First of all I would like to highlight the fact that philosophies of education have been evolving with time, so will mine. The key I believe is to stay humble and teachable. I read somewhere that “the humble man makes room for progress, the proud man believes he is already there”. I believe that each person on earth has a specific destiny, has something to put on the table whether the person is into science, entertainment, or even arts.

My perspective is very much student-centered in a way that I promote creativity through imagination. I believe that a lot of students would do better when they are in an environment where imagination is encouraged. So many children find school dull, boring, I believe that communicating the excitement of imagining possibilities is a remedy.

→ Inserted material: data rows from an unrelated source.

Definition NO_POSTINGS_LINE : string := "No new postings published today.".
Definition TRIGGER_DEFAULT_LINE : string :=
  "SerpAPI free tier limit reached while running this search.".
Definition TRIGGER_LAST_LINE : string :=
  "Remaining roles were skipped to avoid extra API calls.".
Definition SKIPPED_LINE : string :=
  "Skipped because the SerpAPI free tier limit was reached earlier today.".

Definition jobBlock (job : JobPosting) : string :=
  let applyUrl :=
    if falsy (apply_link job) then "Apply link unavailable"
    else or_empty (apply_link job) in
  Js.join nl
    [ "Title: " +:+ show (title job);
      "Company: " +:+ show (company_name job);
      "Location: " +:+ show (location job);
      "Posted: " +:+ show (posted_at job);
      "Apply: " +:+ applyUrl;
      "" ].

Definition formatRoleSection (roleQuery : string) (jobs : list JobPosting) : string :=
  if decide (length jobs = 0%nat) then
    Js.join nl [ "Role: " +:+ roleQuery; NO_POSTINGS_LINE ]
  else
    let jobBlocks := Js.join nl (map jobBlock jobs) in
    Js.join nl [ "Role: " +:+ roleQuery; Js.trim jobBlocks ].

Definition formatQuotaSection
    (roleQuery : string) (isTriggeredRole : bool) (details : option string) : string :=
  if isTriggeredRole then
    Js.join nl
      [ "Role: " +:+ roleQuery;
        match details with
        | Some d => if Js.is_empty d then TRIGGER_DEFAULT_LINE else d
        | None => TRIGGER_DEFAULT_LINE
        end;
        TRIGGER_LAST_LINE ]
  else
    Js.join nl [ "Role: " +:+ roleQuery; SKIPPED_LINE ].

(** ** The outside world *)

Record Email := { from : string; to : string; subject : string; text : string }.

Inductive event :=
  | EFetch (url : string)
  | ESend (m : Email)
  | ELog (s : string)
  | EConsoleError (s : string).

Definition trace := list event.

(** The JSON object of a response body, seen through the properties the
    script reads. *)
Inductive jobs_field :=
  | JobsAbsent
  | JobsNotArray (v : jsval)
  | JobsArray (jobs : list JobPosting).

Record Payload := {
  total_searches_left : jsval;
  plan_searches_left : jsval;
  searches_left : jsval;
  error_field : field;
  error_code : field;
  jobs_results : jobs_field
}.

(** [response.json()] rejects when the body is not JSON. *)
Inductive JsonBody :=
  | BadJson (msg : string)
  | Json (p : Payload).

Record Response := {
  status : Z;
  statusText : string;
  body_text : string;
  body_json : JsonBody
}.

Definition ok (r : Response) : bool :=
  (200 <=? status r) && (status r <=? 299).

(** [fetch] either rejects (the error of the engine carries no code of this
    script) or resolves to a response. *)
Inductive FetchOutcome :=
  | Rejected (msg : string)
  | Responded (r : Response).

(** The answers of the network and of the mail provider may depend on
    everything that happened before. [deliver] returns the error thrown by
    [resend.emails.send], if any. *)
Record World := {
  fetch : trace -> string -> FetchOutcome;
  deliver : trace -> Email -> option error
}.

(** ** Computations: a trace and an exception *)

Inductive result (A : Type) :=
  | Ok (a : A)
  | Throw (e : error).
Arguments Ok {A} a.
Arguments Throw {A} e.

Definition M (A : Type) : Type := trace -> trace * result A.

Definition ret {A} (a : A) : M A := fun tr => (tr, Ok a).
Definition throw {A} (e : error) : M A := fun tr => (tr, Throw e).
Definition bind {A B} (m : M A) (k : A -> M B) : M B :=
  fun tr =>
    match m tr with
    | (tr', Ok a) => k a tr'
    | (tr', Throw e) => (tr', Throw e)
    end.
Definition try_catch {A} (m : M A) (handler : error -> M A) : M A :=
  fun tr =>
    match m tr with
    | (tr', Ok a) => (tr', Ok a)
    | (tr', Throw e) => handler e tr'
    end.
Definition emit (e : event) : M unit := fun tr => (tr ++ [e], Ok tt).

Global Instance M_ret : MRet M := @ret.
Global Instance M_bind : MBind M := fun A B k m => bind m k.

Section Program.

Variable rt : Runtime.
Variable w : World.

(** [await fetch(url)]: the call is recorded, the world answers. *)
Definition do_fetch (url : string) : M FetchOutcome :=
  fun tr => (tr ++ [EFetch url], Ok (fetch w tr url)).

(** [await resend.emails.send(m)] *)
Definition send (m : Email) : M unit :=
  fun tr =>
    match deliver w tr m with
    | None => (tr ++ [ESend m], Ok tt)
    | Some e => (tr ++ [ESend m], Throw e)
    end.

Record Resend := { api_key : string }.

Definition notifySerpFailure
    (resend : option Resend) (fromAddress toAddress details : string) : M unit :=
  if bool_decide (resend = None) || Js.is_empty fromAddress || Js.is_empty toAddress
  then ret tt
  else
    try_catch
      (send {| from := fromAddress; to := toAddress;
               subject := "Daily job fetch failed"; text := details |})
      (fun notifyError =>
         emit (EConsoleError ("Failed to send failure notification: " +:+ message notifyError))).

(** ** Remaining searches *)

Definition coalesce (a b : jsval) : jsval :=
  match a with VUndefined | VNull => b | _ => a end.

(** [Number(v)] *)
Definition Number (v : jsval) : jsnum :=
  match v with
  | VUndefined => NaN
  | VNull => Fin 0
  | VBool b => Fin (if b then of_Z 1 else 0)
  | VNum n => n
  | VStr s => string_to_number rt s
  | VObject => NaN
  end.

Definition remaining_of (json : Payload) : jsnum :=
  Number (coalesce (total_searches_left json)
           (coalesce (plan_searches_left json) (searches_left json))).

Definition fetchRemainingSearches
    (serpKey : string) (resend : option Resend)
    (senderEmailAddress toEmailAddress : string) : M number :=
  let accountUrl := "https://serpapi.com/account?api_key=" +:+ serpKey in
  outcome ← do_fetch accountUrl;
  match outcome with
  | Rejected msg =>
      notifySerpFailure resend senderEmailAddress toEmailAddress
        ("SerpAPI account lookup error: " +:+ msg);;
      throw (Error msg)
  | Responded response =>
      if negb (ok response) then
        notifySerpFailure resend senderEmailAddress toEmailAddress
          ("SerpAPI account endpoint responded with status " +:+ pretty (status response)
           +:+ ": " +:+ statusText response +:+ nl +:+ body_text response);;
        throw (Error ("SerpAPI account lookup failed with status " +:+ pretty (status response)))
      else
        match body_json response with
        | BadJson msg => throw (Error msg)
        | Json json =>
            match remaining_of json with
            | Fin remaining => ret remaining
            | _ =>
                let message :=
                  "Unable to determine remaining SerpAPI searches from account response." in
                notifySerpFailure resend senderEmailAddress toEmailAddress message;;
                throw (Error message)
            end
        end
  end.

(** ** One role *)

Definition search_url (roleQuery serpKey : string) : string :=
  "https://serpapi.com/search.json?engine=google_jobs&q=" +:+
  Js.encodeURIComponent roleQuery +:+ "&api_key=" +:+ serpKey.

Definition fetchRoleResults
    (roleQuery serpKey : string) (resend : option Resend)
    (senderEmailAddress toEmailAddress : string) : M (list JobPosting) :=
  outcome ← do_fetch (search_url roleQuery serpKey);
  match outcome with
  | Rejected msg =>
      notifySerpFailure resend senderEmailAddress toEmailAddress
        ("SerpAPI request error for " +:+ dq +:+ roleQuery +:+ dq +:+ ": " +:+ msg);;
      throw (Error msg)
  | Responded response =>
      if status response =? 429 then
        throw (createQuotaExceededError
                 ("SerpAPI free tier limit reached while fetching " +:+
                  dq +:+ roleQuery +:+ dq +:+ "."))
      else if negb (ok response) then
        notifySerpFailure resend senderEmailAddress toEmailAddress
          ("SerpAPI responded with status " +:+ pretty (status response) +:+ " for " +:+
           dq +:+ roleQuery +:+ dq +:+ ": " +:+ statusText response +:+ nl +:+
           body_text response);;
        throw (Error ("SerpAPI request failed with status " +:+ pretty (status response)))
      else
        match body_json response with
        | BadJson msg => throw (Error msg)
        | Json json =>
            if negb (falsy (error_field json)) then
              let errorDetails :=
                "SerpAPI error for " +:+ dq +:+ roleQuery +:+ dq +:+ ": " +:+
                or_empty (error_field json) +:+
                (if falsy (error_code json) then ""
                 else " (" +:+ or_empty (error_code json) +:+ ")") in
              if isQuotaErrorMessage (error_field json) then
                throw (createQuotaExceededError errorDetails)
              else
                notifySerpFailure resend senderEmailAddress toEmailAddress errorDetails;;
                throw (Error errorDetails)
            else
              match jobs_results json with
              | JobsArray jobs =>
                  let todayOnly :=
                    filter (fun job => isPostedToday rt (posted_at job) = true) jobs in
                  ret (removeDuplicates todayOnly)
              | _ => ret []
              end
        end
  end.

As a teacher, I will be trying to encourage students to question their world, in other words to challenge common sense. I have noticed that a good percentage of the richest people on earth either dropped out of school at an early stage (either high school or first or second year of college), or went in a direction that was opposite to the crowd (taking high risks or simply challenging common sense). Today they are successful and have PHD holders working for them. The secret I have noticed is critical thinking and imagination. The factory model of our education system can be a hindrance to creativity and innovation, so I will be encouraging my students to ask questions and imagine. Practically I will be asking them questions such as “why are you guys in school? What is the purpose of school? Why wouldn’t you just stay home and learn from the Internet”? Or questions like “If money was not an issue (like you have all the money you need/want) and you know that you would be a success, what would you do (as a career)”? The answer to such a question speaks of innate passions, inward desires, and I will encourage them to explore those. Or even questions like “If you could completely eradicate one problem in the world, what would it be?” then later “How would you go about it”? And many more.

I want them to leave the class with more than just 1+1=2. Maxine Greene would say “part of teaching is helping people create themselves”. I also understand that we can only impart what we already have, reason why as a teacher I will be trying to walk in that kind of freedom myself beforehand.

Cemeteries are the richest places on earth because it is there that we find books that were never written, songs that were never sung, discoveries that were never shared, all because someone was too afraid to take that first step and to carry out their dreams. In other words I will be a gold digger in their lives.